Enabling selective data collection from a massive number of sensors can help prevent "big data" from turning into "gargantuan data," driving up both data transfer and storage costs without adding much extra insight. "If you're collecting this information at, say, six-second intervals every day throughout the year, not just for one facility but a bunch of them, not just in one country, but the world, that can be pretty messy," Martin says.

"The reality is that not all that data is necessarily required to be collected for some analysis to occur." Bertucci agrees. "At the end of the day, having data just to have it is a waste of time, storage and IT resources," she says. "Too much monitoring results in just noise, and the actual metrics--the ones that provide actionable insights--get lost."

To reduce unnecessary data traffic, Simon Jordan, head of industrial sensing at technology consulting firm Cambridge Consultants, says that enterprises should consider building networks that pre-analyze data directly at the sensor. Only data that has changed, or looks interesting in some important way, needs to be sent to the data center or cloud. "We term this 'Edge Intelligence'," Jordan says. "It treats the sensor, the network and the analytics as one."

Jordan says that massive sensor networks should be viewed as layers of agents that filter and forward data based on relevance rather than just buffering or translating between protocols. "Think of the difference between an army's chain of command and a post office," he says. "Soldiers can make small decisions locally and pass important information back up the chain, whereas the mail just passes every letter on," he explains. "This not only prevents the classic information overload, but reduces the load on the communications."

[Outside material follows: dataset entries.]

(* ===== verification/StoreQuery.v ===== *)
(** * Queries: filters over the document ids of a collection

    crates/store/src/query/mod.rs and query/filter.rs, with
    [get_bitmaps_intersection] of dispatch/store.rs, the token hash of
    write/hash.rs and the word tokenizer of crates/nlp.  The character tables of
    the language, the two hash functions and the iteration order of a hash set
    are parameters. *)

From stdpp Require Import sorting.
From S2P Require Import Prelude Utf8 Leb128 StoreKeys KvStore.

#[local] Opaque write_loop.

(** ** Words *)

Definition MAX_TOKEN_LENGTH : Z := Z.shiftr u8_max 1.

(** The tables of [char] and the lower case of a string. *)
Class Chars := {
  is_alphanumeric : Z → bool;
  is_uppercase : Z → bool;
  to_lowercase : list Z → list Z;
}.

(** The hash functions that tokens longer than eight bytes go through, and the
    order in which a hash set of words is visited. *)
Class Hashes := {
  xxh3_64 : bytes → Z;
  farmhash64 : bytes → Z;
  set_order : list (list Z) → list (list Z);
}.

Section Words.
Context `{Chars}.

Definition word_token (word : list Z) (max_token_length : Z) : list (list Z) :=
  if (0 <? Z.of_nat (length (str_bytes word)))
     && (Z.of_nat (length (str_bytes word)) <=? max_token_length)
  then [if existsb is_uppercase word then to_lowercase word else word]
  else [].

(** The iterator of [WordTokenizer], run to its end; [word] holds the
    characters between [token_start] and the current position. *)
Fixpoint words_from (word text : list Z) (max_token_length : Z) : list (list Z) :=
  match text with
  | [] => word_token word max_token_length
  | ch :: text =>
      if is_alphanumeric ch then words_from (word ++ [ch]) text max_token_length
      else word_token word max_token_length ++ words_from [] text max_token_length
  end.

Definition word_tokenizer (text : list Z) (max_token_length : Z) : list (list Z) :=
  words_from [] text max_token_length.
End Words.

Section TokenHash.
Context `{Hashes}.

Definition hash (item : bytes) : bytes :=
  if (length item <=? 8)%nat then item ++ replicate (8 - length item) 0
  else take 4 (le_bytes 8 (xxh3_64 item)) ++ take 4 (le_bytes 8 (farmhash64 item)).

Definition bitmap_hash_new (item : bytes) : BitmapHash :=
  {| bh_len := Z.min (Z.of_nat (length item)) MAX_TOKEN_LENGTH; bh_hash := hash item |}.

Definition text_token (field : Z) (token : bytes) : BitmapClass Z :=
  Text field (bitmap_hash_new token).
End TokenHash.

(** ** Filters *)

Inductive Operator :=
| LowerThan
| LowerEqualThan
| GreaterThan
| GreaterEqualThan
| Equal.

Inductive Filter :=
| MatchValue (field : Z) (op : Operator) (value : bytes)
| HasText (field : Z) (text : list Z) (tokenize : bool)
| InBitmap (class : BitmapClass Z)
| DocumentSet (set : gset Z)
| And
| Or
| Not
| End_.

Record State := {
  st_op : Filter;
  st_bm : option (gset Z);
}.

Definition state_from (op : Filter) : State := {| st_op := op; st_bm := None |}.
(* ===== verification/StoreSort.v ===== *)
(** * Sorted results and pages

    crates/store/src/query/sort.rs: the order in which the documents of a result
    set are listed and the window of the list that a request asks for. *)

From stdpp Require Import sorting.
From S2P Require Import Prelude Leb128 StoreKeys KvStore.

#[local] Opaque write_loop.

(** ** Pages *)

(** [ValueKey] of the value that is put in front of a document id; its document
    is filled in later. *)
Record PrefixKey := {
  pk_class : ValueClass Z;
  pk_account_id : Z;
  pk_collection : Z;
}.

Record Pagination := {
  requested_position : Z;
  position : Z;
  limit : Z;
  anchor : Z;
  anchor_offset : Z;
  has_anchor : bool;
  anchor_found : bool;
  ids : list Z;
  prefix_key : option PrefixKey;
  prefix_unique : bool;
}.

Record SortedResultSet := {
  sr_position : Z;
  sr_ids : list Z;
  sr_found_anchor : bool;
}.

Definition pagination_new (limit position : Z) (anchor : option Z) (anchor_offset : Z) : Pagination := {|
  requested_position := position;
  position := position;
  limit := limit;
  anchor := default 0 anchor;
  anchor_offset := anchor_offset;
  has_anchor := bool_decide (is_Some anchor);
  anchor_found := false;
  ids := [];
  prefix_key := None;
  prefix_unique := false;
|}.

Definition with_prefix_key (prefix_key : PrefixKey) (p : Pagination) : Pagination := {|
  requested_position := requested_position p; position := position p; limit := limit p;
  anchor := anchor p; anchor_offset := anchor_offset p; has_anchor := has_anchor p;
  anchor_found := anchor_found p; ids := ids p; prefix_key := Some prefix_key;
  prefix_unique := prefix_unique p;
|}.

Definition with_prefix_unique (prefix_unique : bool) (p : Pagination) : Pagination := {|
  requested_position := requested_position p; position := position p; limit := limit p;
  anchor := anchor p; anchor_offset := anchor_offset p; has_anchor := has_anchor p;
  anchor_found := anchor_found p; ids := ids p; prefix_key := prefix_key p;
  prefix_unique := prefix_unique;
|}.

(** Assignment of the fields that change while documents are added. *)
Definition set_limit (limit : Z) (p : Pagination) : Pagination := {|
  requested_position := requested_position p; position := position p; limit := limit;
  anchor := anchor p; anchor_offset := anchor_offset p; has_anchor := has_anchor p;
  anchor_found := anchor_found p; ids := ids p; prefix_key := prefix_key p;
  prefix_unique := prefix_unique p;
|}.

Definition set_progress (position anchor_offset : Z) (anchor_found : bool) (ids : list Z)
    (p : Pagination) : Pagination := {|
  requested_position := requested_position p; position := position; limit := limit p;
  anchor := anchor p; anchor_offset := anchor_offset; has_anchor := has_anchor p;
  anchor_found := anchor_found; ids := ids; prefix_key := prefix_key p;
  prefix_unique := prefix_unique p;
|}.

Definition push_id (id : Z) (p : Pagination) : Pagination :=
  set_progress (position p) (anchor_offset p) (anchor_found p) (ids p ++ [id]) p.

Definition is_full (p : Pagination) : bool := Z.of_nat (length (ids p)) =? limit p.
Lemma feed_step ch l r r' : step ch r = (Ok None, r') → feed (ch :: l) r = feed l r'.
Proof. intros Hs. cbn [feed]. by rewrite Hs. Qed.

Lemma step_atom ch b q c n :
  atom_char (brackets q) ch = true →
  step ch (at_ b q (Argument c) n) = (Ok None, at_ (b ++ [ch]) q (Argument ch) n).
Proof.
  unfold atom_char. rewrite !andb_true_iff, !negb_true_iff. intros [[[Hw Hq] Hb] Hp].
  unfold step, step_argument. receiver_step. unfold at_. cbn. rewrite Hq, Hb, Hw. cbn.
  destruct (punctuation _ ch); [done|]. destruct (Z.eqb_spec ch 10) as [->|]; done.
Qed.

Lemma feed_atom l b q c n :
  Forall (λ ch, atom_char (brackets q) ch = true) l →
  feed l (at_ b q (Argument c) n) = Some (at_ (b ++ l) q (Argument (default c (last l))) n).
Proof.
  intros Hl. revert b c. induction Hl as [|ch l Hch Hl IH]; intros b c.
  { cbn. by rewrite app_nil_r. }
  erewrite feed_step by by apply step_atom. rewrite IH, <- (assoc_L (++)). cbn [app]. rewrite last_cons.
  by destruct (last l).
Qed.

Lemma step_space ch b q c n :
  is_whitespace ch = true → ch ≠ 10 → n + Z.of_nat (length b) ≤ max →
  step ch (at_ b q (Argument c) n)
  = (Ok None, at_ [] (if decide (b = []) then q else more q [TArgument b]) (Argument ch)
                (n + Z.of_nat (length b))).
Proof.
  intros Hw Hn Hmax. unfold step, step_argument. receiver_step. unfold at_. cbn.
  assert ((ch =? DQUOTE) = false ∧ (ch =? "{") = false ∧ punctuation (brackets q) ch = None) as (-> & -> & ->).
  { unfold is_whitespace in Hw. rewrite !orb_true_iff, !Z.eqb_eq in Hw.
    destruct (brackets q); destruct Hw as [[[[->| ->]| ->]| ->]| ->]; done. }
  rewrite (proj2 (Z.eqb_neq _ _) Hn), Hw. cbn. case_bool_decide as Hb.
  - subst b. cbn. by rewrite Z.add_0_r.
  - rewrite decide_False by done. cbn. by rewrite (proj2 (Z.ltb_ge _ _)) by lia.
Qed.

Lemma step_quote_open q c n :
  is_whitespace c = true →
  step DQUOTE (at_ [] q (Argument c) n) = (Ok None, at_ [] q (ArgumentQuoted false) n).
Proof. intros Hc. unfold step, step_argument. receiver_step. unfold at_. cbn. by rewrite Hc. Qed.
Definition handle_namespace (a : Answers) : H () :=
  _ ← assert_has_permission ImapNamespace;
  s ← get_session;
  _ ← reached (session_data (state s));
  write_bytes a.

Definition handle_append (a : Answers) : H () :=
  _ ← assert_has_permission ImapAppend;
  _ ← lift (arguments a);
  s ← get_session;
  dm ← reached (session_mailbox_state (state s));
  _ ← lift (synchronize a);
  match mailbox_by_name a with
  | Some _ => spawn Append dm.1 dm.2
  | None => throw OtherEvent
  end.

Definition handle_idle (a : Answers) : H () :=
  _ ← assert_has_permission ImapIdle;
  s ← get_session;
  dm ← reached (session_mailbox_state (state s));
  _ ← lift (synchronize a);
  _ ← write_bytes a;
  _ ← spawn Idle dm.1 dm.2;
  lift (idle a).

(** ** The client loop *)

(** The handler of a command. *)
Definition handle (q : Request Command) (a : Answers) : H SessionResult :=
  _ ← match command q with
      | List_ | Lsub => handle_list a (command q)
      | Select | Examine => handle_select a (command q)
      | Create => handle_create a
      | Delete => handle_delete a
      | Rename => handle_rename a
      | Status => handle_status a
      | Append => handle_append a
      | Close => handle_close a
      | Unselect => handle_unselect a
      | Expunge uid => handle_expunge a uid
      | Search uid => handle_search a false uid
      | Fetch uid => handle_fetch a uid
      | Store uid => handle_store a uid
      | Copy uid => handle_copy_move a false uid
      | Move uid => handle_copy_move a true uid
      | Sort uid => handle_search a true uid
      | Thread uid => handle_thread a uid
      | Idle => handle_idle a
      | Subscribe => handle_subscribe a true
      | Unsubscribe => handle_subscribe a false
      | Namespace => handle_namespace a
      | Authenticate => handle_authenticate a q
      | Login => handle_login a q
      | ImapCommand.Capability => handle_capability a
      | Enable => handle_enable a
      | StartTls => write_bytes a
      | Noop | Check_ => handle_noop a
      | Logout => handle_logout a
      | SetAcl | DeleteAcl => handle_set_acl a (command q)
      | GetAcl => handle_get_acl a
      | ListRights => handle_list_rights a
      | MyRights => handle_my_rights a
      | Unauthenticate => handle_unauthenticate a
      | Id => handle_id a
      end;
  mret match command q with
       | StartTls => UpgradeTls
       | Logout => CloseSession
       | _ => Continue
       end.

Definition is_allowed (s : Session) (a : Answers) (c : Command) : result Failure () :=
  limit ← (if is_authenticated (state s) then rate a else Ok false);
  if (limit : bool) then Err TooManyRequests
  else
    match c with
    | ImapCommand.Capability | Noop | Logout | Id => Ok ()
    | StartTls =>
        if negb (is_tls s) then
          if acceptor_is_tls config then Ok () else Err OtherEvent
        else Err OtherEvent
    | Authenticate =>
        match state s with NotAuthenticated _ => Ok () | _ => Err OtherEvent end
    | Login =>
        match state s with
        | NotAuthenticated _ =>
            if is_tls s || allow_plain_auth config then Ok () else Err OtherEvent
        | _ => Err OtherEvent
        end
    | Enable | Select | Examine | Create | Delete | Rename | Subscribe | Unsubscribe | List_ | Lsub
    | Namespace | Status | Append | Idle | SetAcl | DeleteAcl | GetAcl | ListRights | MyRights
    | Unauthenticate =>
        if is_authenticated (state s) then Ok () else Err OtherEvent
    | Close | Unselect | Expunge _ | Search _ | Fetch _ | Store _ | Copy _ | Move _ | Check_
    | Sort _ | Thread _ =>
        match state s with
        | Selected _ mailbox =>
            if is_select mailbox
               || negb match c with Store _ | Expunge _ | Move _ => true | _ => false end
            then Ok () else Err OtherEvent
        | _ => Err OtherEvent
        end
    end.

(** Whether the session goes on after the error was reported. *)
Definition write_error (a : Answers) (e : Failure) : bool :=
  if should_write_err e then
    match write a with
    | Ok _ => negb (must_disconnect e)
    | Err _ => false
    end
  else false.

(** The first loop of [ingest]: the requests of the chunk that are admitted, and
    whether a literal is asked for; [None] when the session closes.  [ans i] are
    the answers to the [i]th request of the chunk. *)
Fixpoint collect (fuel : nat) (ans : nat → Answers) (i : nat) (input : bytes) (s : Session)
    : option (list (Request Command * Answers) * bool) * Session :=
  let '(outcome, r, rest) := parse input (receiver s) in
  let s := {| receiver := r; version := version s; state := state s; is_tls := is_tls s;
              is_condstore := is_condstore s; is_qresync := is_qresync s |} in
  match outcome with
  | Ok q =>
      match is_allowed s (ans i) (command q), fuel with
      | Ok _, S fuel =>
          match collect fuel ans (S i) rest s with
          | (Some (qs, literal), s) => (Some ((q, ans i) :: qs, literal), s)
          | r => r
          end
      | Err e, S fuel =>
          if write_error (ans i) e then collect fuel ans (S i) rest s else (None, s)
      | _, O => (None, s)
      end
  | Err NeedsMoreData => (Some ([], false), s)
  | Err (NeedsLiteral _) => (Some ([], true), s)
  | Err (ParseError _ _) =>
      if negb (is_authenticated (state s)) && scanner (ans i) then (None, s)
      else if write_error (ans i) OtherEvent then (Some ([], false), s) else (None, s)
  end.

(** The requests that follow with the same command, taken with the first. *)
Fixpoint group_requests (c : Command) (qs : list (Request Command * Answers))
    : list (Request Command * Answers) * list (Request Command * Answers) :=
  match qs with
  | q :: rest =>
      if bool_decide (command q.1 = c)
      then let '(grouped, rest) := group_requests c rest in (q :: grouped, rest)
      else ([], qs)
  | [] => ([], [])
  end.

Definition grouped (c : Command) : bool := match c with Create | Delete => true | _ => false end.

(** The second loop of [ingest]. *)
Fixpoint execute (fuel : nat) (qs : list (Request Command * Answers)) (s : Session)
    : option (SessionResult * Session * list Effect) :=
  match qs, fuel with
  | (q, a) :: qs, S fuel =>
      let qs := if grouped (command q) then (group_requests (command q) qs).2 else qs in
      match handle q a s with
      | None => None
      | Some (outcome, s, l) =>
          match (match outcome with
                 | Ok Continue => None
                 | Ok r => Some r
                 | Err e => if write_error a e then None else Some CloseSession
                 end) with
          | Some r => Some (r, s, l)
          | None =>
              match execute fuel qs s with
              | Some (r, s, l') => Some (r, s, l ++ l')
              | None => None
              end
          end
      end
  | _, _ => Some (Continue, s, [])
  end.

Definition ingest (ans : nat → Answers) (literal_write : result Failure ()) (input : bytes)
    (s : Session) : option (SessionResult * Session * list Effect) :=
  match collect (S (length input)) ans 0 input s with
  | (None, s) => Some (CloseSession, s, [])
  | (Some (qs, literal), s) =>
      match execute (length qs) qs s with
      | Some (Continue, s, l) =>
          match literal, literal_write with
          | true, Err _ => Some (CloseSession, s, l)
          | _, _ => Some (Continue, s, l)
          end
      | r => r
      end
  end.

(** ** Connections *)

Definition session_new (tls : bool) : Session := {|
  receiver := with_max_request_size (imap_max_request_size config);
  version := Rev1;
  state := NotAuthenticated 0;
  is_tls := tls;
  is_condstore := false;
  is_qresync := false;
|}.

Definition into_tls (s : Session) : Session := {|
  receiver := receiver s; version := version s; state := state s; is_tls := true;
  is_condstore := is_condstore s; is_qresync := is_qresync s |}.

(** [handle_conn] over the chunks the client sends, with the answers each meets;
    [true] asks for the upgrade to TLS. *)
Record Chunk := {
  chunk_bytes : bytes;
  chunk_answers : nat → Answers;
  chunk_literal : result Failure ();
}.
Lemma grants_after d id attempts (db : DB) bound :
  fits 64 d → fits 64 id → Forall attempt_ok attempts →
  (∀ l, lock_of d id db = Some l → bound ≤ l) →
  Forall (λ t, bound < t) (grants d id attempts db) ∧
  StronglySorted (λ t1 t2, t1 + LOCK_EXPIRY < t2) (grants d id attempts db).
Proof.
  intros Hd Hid Hall. revert db bound.
  induction Hall as [|a attempts (Hin & Hscan & Hfd & Hfi & Hnow) Hall IH]; intros db bound Hb.
  { split; constructor. }
  cbn [grants]. rewrite try_lock_spec. destruct (decide (_ ∧ la_engine a = None)) as [[Hlock _]|_].
  2: { rewrite decide_False by (by intros [[] _]). by apply IH. }
  rewrite wrap_id by done. set (db' := kv_put _ _ _ db).
  assert (lock_expiry (la_event a) < la_now a) as Hlt.
  { pose proof (next_events_unlocked (la_scan a) (la_view a)) as Hf. rewrite Forall_forall in Hf.
    specialize (Hf _ Hin). cbv beta in Hf. lia. }
  assert (∀ l, lock_of d id db' = Some l → l = if decide (ev_due (la_event a) = d ∧ ev_queue_id (la_event a) = id)
    then la_now a + LOCK_EXPIRY else default 0 (lock_of d id db)) as Hdb'.
  { intros l. unfold db'. rewrite lock_of_put by done. destruct (decide _); [by intros [= <-]|]. by intros ->. }
  destruct (decide (ev_due (la_event a) = d ∧ ev_queue_id (la_event a) = id)) as [[<- <-]|Hne].
  - rewrite decide_True by (by split; [eexists|]). specialize (Hb _ Hlock).
    destruct (IH db' (la_now a + LOCK_EXPIRY)) as [Hf Hs]; [intros l Hl; rewrite (Hdb' l Hl); lia|].
    cbn [app]. split; [|by constructor]. constructor; [lia|].
    eapply Forall_impl; [exact Hf|]. cbv beta. unfold LOCK_EXPIRY. lia.
  - rewrite decide_False by naive_solver. apply IH. intros l Hl. apply Hb.
    unfold db' in Hl. rewrite lock_of_put, decide_False in Hl by done. done.
Qed.
End Locks.

Section SpoolSteps.
Context `{KvLaws DB} `{MessageCodec}.
Context {R : Type} (gen_range : R → Z → Z * R) (xxh3_64 : bytes → Z) (seed : R).
Context (blob_hash_of : bytes → bytes).

#[local] Abbreviation spool_exec := (spool_exec (DB := DB) gen_range xxh3_64 seed blob_hash_of).
#[local] Abbreviation spool_spec := (spool_spec blob_hash_of).

Lemma queue_step now ans headers raw m q leak (sv : Server DB) :
  spool_rows q leak (store sv) → spool_pre blob_hash_of (DoQueue now ans headers raw m) q →
  let op := DoQueue now ans headers raw m in
  let '(ok, sv') := spool_exec op sv in
  let s := if ok : bool then spool_spec op (q, leak) else (q, leak) in
  spool_rows s.1 s.2 (store sv').
Proof.
  intros Hrows (Hid & Hnew & Hdue). cbn [SmtpQueue.spool_exec]. unfold queue.
  fold (queued blob_hash_of headers raw m). set (m' := queued blob_hash_of headers raw m) in *.
  rewrite store_write_plain by plain_batch.
  destruct (qa_reserve ans); [done|]. set (db1 := effect _ (store sv)).
  assert (spool_rows q leak db1) as Hrows1.
  { apply (spool_rows_frame q leak (store sv)); [|done]. intros cf k Hcf. unfold db1, effect. cbn.
    apply get_put_ne. intros ->. by apply (bool_decide_pack _) in Hcf. }
  destruct (qa_put_blob ans); [|done]. cbn [negb store put_blob on_store].
  unfold reserve_quota, add. rewrite (foldl_batch (add_op (quota_weight (size m')))).
  rewrite store_write_plain by plain_batch. destruct (qa_write ans); [done|].
  destruct (adds_effect (quota_weight (size m')) (quota_keys m')
    (λ class, reserved class q + leak class) db1) as [HC Hframe];
    [apply quota_weight_ok|exact (rows_quota _ _ _ Hrows1)|].
  unfold set, clear, builder_new. rewrite <- !(assoc_L (++)), !effect_app.
  destruct (qa_channel ans);
    exact (queued_rows q leak db1 _ (queue_id m) m' _ _ _ _ _ Hrows1 Hid Hdue Hnew HC Hframe).
Qed.

Lemma lock_step now engine e q leak (sv : Server DB) :
  spool_rows q leak (store sv) → fits 64 (ev_due e) → fits 64 (ev_queue_id e) →
  spool_rows q leak (store (spool_exec (DoLock now engine e) sv).2).
Proof.
  intros Hrows Hd Hid. cbn [SmtpQueue.spool_exec]. rewrite try_lock_spec.
  destruct (decide _) as [[Hlock _]|_]; [|done]. cbn [snd store on_store].
  split.
  - intros i Hi. other_row. by apply (rows_message _ _ _ Hrows).
  - intros d i Hd' Hi. rewrite kv_get_put. destruct (decide _) as [[_ [-> ->]%event_key_inj]|Hne]; try done.
    + rewrite <- (rows_event _ _ _ Hrows) by done. unfold lock_of in Hlock.
      destruct (kv_get _ _ _); [|done]. by split.
    + by apply (rows_event _ _ _ Hrows).
  - intros class Hc. unfold counter_at. other_row. by apply (rows_quota _ _ _ Hrows).
Qed.

Lemma release_quota_keeps m b :
  queue_id (release_quota m b).1 = queue_id m ∧ size (release_quota m b).1 = size m.
Proof.
  unfold release_quota. repeat case_bool_decide; try done. by destruct (foldl _ _ _).
Qed.

Lemma save_step engine moved m q leak (sv : Server DB) :
  spool_rows q leak (store sv) → spool_pre blob_hash_of (DoSave engine moved m) q →
  let op := DoSave engine moved m in
  let '(ok, sv') := spool_exec op sv in
  let s := if ok : bool then spool_spec op (q, leak) else (q, leak) in
  spool_rows s.1 s.2 (store sv').
Proof.
  intros Hrows [Hid Hpre]. destruct (q !! queue_id m) as [[old d]|] eqn:Hold; [|done].
  destruct Hpre as (Hkeys & Hsize & Hd & Hmoved).
  cbn [SmtpQueue.spool_exec SmtpQueue.spool_spec]. unfold save_changes.
  destruct (release_quota_keeps m builder_new) as [Hqid _].
  destruct (release_quota m builder_new) as [m' b] eqn:Hrel. cbn [fst] in Hqid. rewrite Hqid.
  assert (∀ class, holds class m = holds class old) as Hholds.
  { intros class. unfold holds. by rewrite Hkeys, Hsize. }
  set (b' := match fst <$> moved with Some _ => _ | None => _ end).
  assert (plain (DB := DB) b') as Hb' by (unfold b'; destruct moved as [[prev next]|];
    cbn [fmap option_fmap option_map fst snd]; plain_batch).
  rewrite store_write_plain by (unfold set; apply plain_app; split; [done|plain_batch]).
  destruct engine; [done|]. cbn [fst snd store on_store].
  apply (spool_rows_leak _ (λ class, leak class + (holds class old - holds class m')));
    [intros class; by rewrite Hholds|].
  replace (alter _ (queue_id m) q) with (<[queue_id m := (m', from_option snd d moved)]> q).
  2: { apply map_eq. intros i. destruct (decide (i = queue_id m)) as [->|Hne].
       - by rewrite lookup_insert_eq, lookup_alter_eq, Hold.
       - by rewrite lookup_insert_ne, lookup_alter_ne. }
  pose proof (saved_rows q leak (store sv) (queue_id m) old d m' moved (u64_serialize 0) Hrows Hid Hold Hd Hmoved)
    as Hsaved.
  unfold b'. destruct moved as [[prev next]|]; exact Hsaved.
Qed.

7. Balance cost and performance

When building efficient sensor networks, enterprises need to think about cost and performance tradeoffs, as well as geographic dispersion and required reliability, says Brandon Davito, vice president of smart cities and streetlights for Silver Spring Networks, a smart grid products manufacturer headquartered in San Jose, Calif. "It’s really a matter of understanding the network requirements against those different axes, then selecting network platforms that are built on open standards that have the security and the flexibility to provide an upgrade path for now and into the future as these applications become more and more mission critical," he explains.

8. Start small

Finally, companies that address sensor network deployment via a crawl-walk-run approach tend to achieve the greatest cost efficiencies, says Mark Benson, CTO of Exosite, a Minneapolis company that develops IoT software. "Key to building a cost-effective sensor network that scales in an efficient manner are [organizations] that start small, learn quickly and grow over time, all while ensuring that they are focusing their measurement efforts on the parameters that are closely correlated with finding anomalies and trends that make an impact on the business."